Опубликовано в журнале Звезда, номер 9, 2016
Лев Данилкин. Клудж.
М.: Рипол Классик, 2016
В который раз я подумала, что вид слов — шрифт, кегль, разбивка — дают им не меньше характера, чем собственно предмет описания. Например, статьи, аккуратно собранные глава за главой в стандартном формате книги, стандартным форматом текста, — это совсем не заметки на полях интернет-портала в окружении вирусных роликов, это не колонки на газетной полосе в окружении макроэкономических обзоров и домашних рецептов, это не текст под катом, etc. Это значительное — долгосрочное — высказывание.
Внутри яйца еще игла: стандартные публицистические формы высказываний у Данилкина тоже перешиты на новый вид. Например, расшифровки разговоров даются не как интервью в классической вопросно-ответной форме, а будто вывернутыми наружу, сплошным текстом, где голос автора-истца смешивается с голосом героя-ответчика, и происходит странное — теряется чувство быта, отлаженной системы. Автор не задает глупых и косных вопросов, а будто пускает тебя, читателя, внутрь своих размышлений, и известный персонаж не корчится стандартными ответами, а выглядит настоящим странным человеком.
А еще «Клудж», как любой сборник, имеет волшебное свойство: его статьи можно читать вразнобой и перескакивая по двадцать и пятьдесят страниц, выхватывая то из начала, то из конца, можно почувствовать, будто книга не кончается и никогда не кончится и ты навсегда пребудешь в этом будоражащем мире.
Итак, ключевые слова: магия, любопытство, Данилкин.
Я совсем не могу описать ощущение, которое охватывает меня, когда я читаю эти тексты. Может быть, самое близкое слово — это «щекотка»: рыбешками щекотится внутренность, иногда щиплет нос, в голове тихонечко начитают щетиниться мысли. И главное, ты настолько этими ощущениями увлечен, что перестаешь замечать окружающее, перестаешь контролировать себя, становишься каким-то комочком радостного любопытства.
Однако же последствия чтения, кажется, лучше поддаются вербализации, и можно отойти от аналогий в сфере простых метафор. Дело в том, что я читаю и осознаю: для Данилкина — который, как и положено в эссеистике, не прячется за статусом абстрактного автора, — все это и есть реальность; он пишет как оно есть, не тужится придумывать факты, эмоции и мысли. Но для меня это никакая не реальность, а сказочный лес, классический, с темным бором и пролесками, с ясными полянами и уже зарастающими вырубками, с волшебными животными и неведомыми, но явственными духами — ну закройте глаза и представьте. Я читатель, и с каждой страницей мне больше всего хочется повторить опыт этого человека, реального рассказчика. Сделать картинки былью вокруг себя. Как-то физически почувствовать это усилие перевоплощения: натянуть шляпу волшебника прямо руками, совладать со скользкой блестящей рыбешкой и прямо стиснуть ее ладонями.
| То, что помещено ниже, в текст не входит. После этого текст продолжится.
(* ===== verification/BuildScript.v ===== *)
(** * BuildScript: src/rgpot-core/build.rs, and the include of src/lib.rs

    The build script of the crate: the C header with its version macros, written by cbindgen
    and normalised to end in one newline, and the choice of the Cap'n Proto schema, with the
    stub that stands in when there is none.  [cbindgen] and [capnpc] are dependencies and
    appear as interfaces; a disk maps path texts to files and directories. *)
From S2P Require Import Prelude Machine Utf8.
Open Scope Z_scope.

(** ** Texts *)

Definition chr (n : N) : string := String (Ascii.ascii_of_N n) EmptyString.
Definition newline : string := chr 10.
Definition quote : string := chr 34.
Definition dot : Ascii.ascii := Ascii.ascii_of_N 46.
Definition slash : Ascii.ascii := Ascii.ascii_of_N 47.

(** [str::split] at a character: the pieces between the separators. *)
Fixpoint split_at (sep : Ascii.ascii) (s : string) : list string :=
  match s with
  | EmptyString => [EmptyString]
  | String c rest =>
      if Ascii.eqb c sep then EmptyString :: split_at sep rest
      else match split_at sep rest with
           | piece :: pieces => String c piece :: pieces
           | [] => [String c EmptyString]
           end
  end.

(** The characters with Unicode's [White_Space] property, by their UTF-8 encodings, which
    [trim_end] meets from the back: one byte, two bytes, three bytes. *)
Definition byte (a : Ascii.ascii) : Z := Z.of_N (Ascii.N_of_ascii a).
Definition white_1 (a : Ascii.ascii) : bool := within 9 (byte a) 13 || (byte a =? 32).
Definition white_2 (b a : Ascii.ascii) : bool :=
  (byte b =? 194) && ((byte a =? 133) || (byte a =? 160)).
Definition white_3 (c b a : Ascii.ascii) : bool :=
  ((byte c =? 225) && (byte b =? 154) && (byte a =? 128)) ||
  ((byte c =? 226) && (byte b =? 128) &&
     (within 128 (byte a) 138 || (byte a =? 168) || (byte a =? 169) || (byte a =? 175))) ||
  ((byte c =? 226) && (byte b =? 129) && (byte a =? 159)) ||
  ((byte c =? 227) && (byte b =? 128) && (byte a =? 128)).

(** On the bytes of a text, last byte first. *)
Fixpoint drop_white (l : list Ascii.ascii) : list Ascii.ascii :=
  match l with
  | [] => []
  | a :: l1 =>
      if white_1 a then drop_white l1
      else match l1 with
           | [] => l
           | b :: l2 =>
               if white_2 b a then drop_white l2
               else match l2 with
                    | [] => l
                    | c :: l3 => if white_3 c b a then drop_white l3 else l
                    end
           end
  end.

Definition trim_end (s : string) : string :=
  String.string_of_list_ascii (reverse (drop_white (reverse (String.list_ascii_of_string s)))).

(** ** Paths and the disk *)

(** [PathBuf::join] with a relative component. *)
Definition ends_with_slash (s : string) : bool :=
  match last (String.list_ascii_of_string s) with
  | Some c => Ascii.eqb c slash
  | None => false
  end.
Definition join (base component : string) : string :=
  match base with
  | EmptyString => component
  | _ => if ends_with_slash base then base +:+ component else base +:+ "/" +:+ component
  end.

Inductive Entry := File (text : string) | Directory.

(** Paths are told apart by their text: links and [".."] are not resolved.  Some paths cannot
    be written (permissions, a full disk).  Errors are given by their kind. *)
Record Disk := MkDisk { entries : gmap string Entry; unwritable : gset string }.

Definition path_exists (d : Disk) (p : string) : bool := bool_decide (is_Some (entries d !! p)).
Definition set_entry (p : string) (e : Entry) (d : Disk) : Disk :=
  MkDisk (<[p := e]> (entries d)) (unwritable d).

(** The directories on the way to [p], outermost first; the root and the working directory
    have an empty text and always exist. *)
Definition ancestors (p : string) : list string :=
  let pieces := split_at slash p in
  filter (fun q => q <> EmptyString)
    ((fun i => String.concat "/" (take i pieces)) <$> seq 1 (length pieces - 1)).

Definition is_directory (d : Disk) (p : string) : bool :=
  if entries d !! p is Some Directory then true else false.

Definition fs_write (p text : string) (d : Disk) : Result Disk string :=
  if negb (forallb (is_directory d) (ancestors p)) then Err "NotFound"%string
  else if decide (p ∈ unwritable d) then Err "PermissionDenied"%string
  else if is_directory d p then Err "IsADirectory"%string
  else Ok (set_entry p (File text) d).

Definition fs_read_to_string (p : string) (d : Disk) : Result string string :=
  match entries d !! p with
  | Some (File text) => if to_str text is Ok s then Ok s else Err "InvalidData"%string
  | Some Directory => Err "IsADirectory"%string
  | None => Err "NotFound"%string
  end.

Definition fs_create_dir (r : Result Disk string) (p : string) : Result Disk string :=
  match r with
  | Err e => Err e
  | Ok d =>
      match entries d !! p with
      | Some Directory => Ok d
      | Some (File _) => Err "AlreadyExists"%string
      | None => if decide (p ∈ unwritable d) then Err "PermissionDenied"%string
                else Ok (set_entry p Directory d)
      end
  end.

Definition fs_create_dir_all (p : string) (d : Disk) : Result Disk string :=
  foldl fs_create_dir (Ok d) (ancestors p ++ [p]).

(** ** Running a build script: it ends, or it panics and the build fails *)

Inductive BuildOutcome (A : Type) : Type :=
| Built (a : A) (d : Disk)
| Failed (e : PanicPayload).
Arguments Built {A} a d.
Arguments Failed {A} e.

Definition B (A : Type) : Type := Disk -> BuildOutcome A.
#[export] Instance B_ret : MRet B := fun A a d => Built a d.
#[export] Instance B_bind : MBind B := fun A C k x d =>
  match x d with Built a d' => k a d' | Failed e => Failed e end.

Definition build_panic {A} (e : PanicPayload) : B A := fun _ => Failed e.
Definition on_disk : B Disk := fun d => Built d d.
Definition set_disk (d : Disk) : B unit := fun _ => Built tt d.

Definition unwrap_message (e : string) : PanicPayload :=
  PanicString ("called `Result::unwrap()` on an `Err` value: " +:+ e).

(** [.unwrap()] and [.expect(message)] on a value. *)
Definition unwrap {A} (r : Result A string) : B A :=
  match r with Ok a => mret a | Err e => build_panic (unwrap_message e) end.
Definition expect {A} (message : string) (r : Result A string) : B A :=
  match r with Ok a => mret a | Err e => build_panic (PanicString (message +:+ ": " +:+ e)) end.

(** A disk operation whose failure is turned into a panic by [k]. *)
Definition disk_op (k : Result Disk string -> B Disk) (f : Disk -> Result Disk string) : B unit :=
  d ← on_disk; d' ← k (f d); set_disk d'.

Definition part (parts : list string) (i : nat) : B string :=
  match parts !! i with
  | Some s => mret s
  | None => build_panic (PanicString ("index out of bounds: the len is " +:+
      pretty (Z.of_nat (length parts)) +:+ " but the index is " +:+ pretty (Z.of_nat i)))
  end.

(** ** The dependencies of the build *)

(** [cbindgen]: the configuration and the generator.  [write_to_file] leaves the file with the
    text of the bindings, or panics. *)
Class Cbindgen := {
  Config : Type;
  Bindings : Type;
  config_from_file : string -> Disk -> Result Config string;
  after_includes : Config -> option string;
  with_after_includes : option string -> Config -> Config;
  generate : string -> Config -> Disk -> Result Bindings string;
  bindings_text : Bindings -> string;
  write_to_file : Bindings -> string -> Disk -> Result Disk string;
  write_to_file_text b p d d' :
    write_to_file b p d = Ok d' -> entries d' !! p = Some (File (bindings_text b));
}.

(** [capnpc]: compiles a schema file to [OUT_DIR]/Potentials_capnp.rs, the path relative to the
    source prefix with the suffix replaced. *)
Class Capnpc (env : string -> option string) := {
  rust_code : string -> string;
  capnpc_run : string -> string -> Disk -> Result Disk string;
  capnpc_run_output prefix out d d' :
    env "OUT_DIR"%string = Some out ->
    capnpc_run prefix (join prefix "Potentials.capnp") d = Ok d' ->
    exists schema, entries d !! join prefix "Potentials.capnp" = Some (File schema) /\
      entries d' !! join out "Potentials_capnp.rs" = Some (File (rust_code schema));
}.

(** ** build.rs *)

Section build.
  Context (env : string -> option string) {cbindgen : Cbindgen} {capnpc : Capnpc env}.

(** [env::var(name).unwrap()]. *)
Definition env_var (name : string) : B string :=
  match env name with Some v => mret v | None => build_panic (unwrap_message "NotPresent") end.

(** The four version macros. *)
Definition version_block (version : string) : B string :=
  let parts := split_at dot version in
  major ← part parts 0;
  minor ← part parts 1;
  patch ← part parts 2;
  mret ("#define RGPOT_VERSION " +:+ quote +:+ version +:+ quote +:+ newline +:+
        "#define RGPOT_VERSION_MAJOR " +:+ major +:+ newline +:+
        "#define RGPOT_VERSION_MINOR " +:+ minor +:+ newline +:+
        "#define RGPOT_VERSION_PATCH " +:+ patch).

(** The block goes after what the configuration already includes. *)
Definition add_version_block (block : string) (config : Config) : Config :=
  with_after_includes
    (Some (match after_includes config with
           | Some existing => existing +:+ newline +:+ newline +:+ block
           | None => block
           end)) config.

(** The header is rewritten to end in exactly one newline. *)
Definition normalise_header (path : string) : B unit :=
  d ← on_disk;
  content ← unwrap (fs_read_to_string path d);
  disk_op unwrap (fs_write path (trim_end content +:+ newline)).

Definition generate_c_header (crate_dir : string) : B unit :=
  let output_dir := join crate_dir "include" in
  disk_op unwrap (fs_create_dir_all output_dir);;
  d ← on_disk;
  config ← expect "Unable to find cbindgen.toml" (config_from_file "cbindgen.toml" d);
  version ← env_var "CARGO_PKG_VERSION";
  block ← version_block version;
  let config := add_version_block block config in
  d ← on_disk;
  bindings ← expect "Unable to generate C bindings" (generate crate_dir config d);
  disk_op unwrap (write_to_file bindings (join output_dir "rgpot.h"));;
  normalise_header (join output_dir "rgpot.h").

Definition stub_text : string :=
  "// Auto-generated stub: Potentials.capnp not found at build time." +:+ newline.

Definition compile_capnp_schema (crate_dir : string) : B unit :=
  let bundled := join (join crate_dir "schema") "Potentials.capnp" in
  let monorepo :=
    join (join (join (join (join crate_dir "..") "CppCore") "rgpot") "rpc") "Potentials.capnp" in
  d ← on_disk;
  let compile capnp_dir capnp_schema :=
    disk_op (expect "Failed to compile Cap'n Proto schema") (capnpc_run capnp_dir capnp_schema) in
  if path_exists d bundled then compile (join crate_dir "schema") bundled
  else if path_exists d monorepo then
    compile (join (join (join (join crate_dir "..") "CppCore") "rgpot") "rpc") monorepo
  else
    out_dir ← env_var "OUT_DIR";
    let stub := join out_dir "Potentials_capnp.rs" in
    disk_op (expect "Failed to write Cap'n Proto stub") (fs_write stub stub_text).

(** [main], under the features [gen-header] and [rpc]. *)
Definition main (gen_header rpc : bool) : B unit :=
  crate_dir ← (if gen_header || rpc then env_var "CARGO_MANIFEST_DIR" else mret EmptyString);
  (if gen_header then generate_c_header crate_dir else mret tt);;
  (if rpc then compile_capnp_schema crate_dir else mret tt).

(** ** lib.rs: the text of the module [Potentials_capnp]

    [include!(concat!(env!("OUT_DIR"), "/Potentials_capnp.rs"))]; without the file the crate
    does not compile. *)
Definition Potentials_capnp (d : Disk) : option string :=
  match env "OUT_DIR"%string with
  | Some out =>
      match entries d !! (out +:+ "/Potentials_capnp.rs") with
      | Some (File text) => Some text
      | _ => None
      end
  | None => None
  end.
End build.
И тут самое трогательное — возможность признаться себе: скорее всего, я не побываю в музее Миядзаки, из спортивного интереса не возьмусь даже за «Краткий курс истории КПСС», не полечу в Эфиопию и не начну читать книги по политической истории Ближнего Востока. Но я начну что-то более важное — я постепенно научу себя мыслить, как он, мой герой трехсот страниц и нескольких вечеров, я научусь воспринимать мир и его информационное поле, как он. Сначала это будет бросаться в глаза друзьям и родителям, кто-то начнет думать, что меня подменили, ладно, пусть, но потом это растворится во мне и станет частью повседневного зрения.
Ведь на самом деле в этом и есть цель восторженных нарративов Данилкина (и цель любого здравомыслящего публициста, кажется лично мне) — научить читателя заглядывать за спины статуям. Подарить ему привычку к любопытству, привычку к самостоятельному открытию.
Ну и конечно, это энциклопедия в своем роде — современной литературы, современной географии, современного маргинала, современного ему мира. Энциклопедия чудесного восприятия — тоже.
Данилкин во всем найдет божественное в самом пространном смысле — а уж где не найдет, про то не будет писать. Это какая-то абсолютно функциональная черта, характеристика мира: ничто не хорошо и ничто не плохо, все — как-то, все завораживает и увлекает, пугает, дурит, смешит, манит, обескураживает. И уж наверняка каждый день что-то Данилкину не нравится, но об этом он промолчит, потому что ему это не пеной у рта: «Сволочи! Работать не умеют! Страну развалили!» — а ему это просто неинтересно. Это непродуктивно. У него тут модель вечного двигателя, и ему топливо нужно, — а что неинтересно, то не горит.
Говорят, это такое писательское дело — любопытство; так я хочу, чтобы оно стало и читательским — каждого из тех, кто прочитает «Клудж», — да и, честно говоря, вообще человеческим.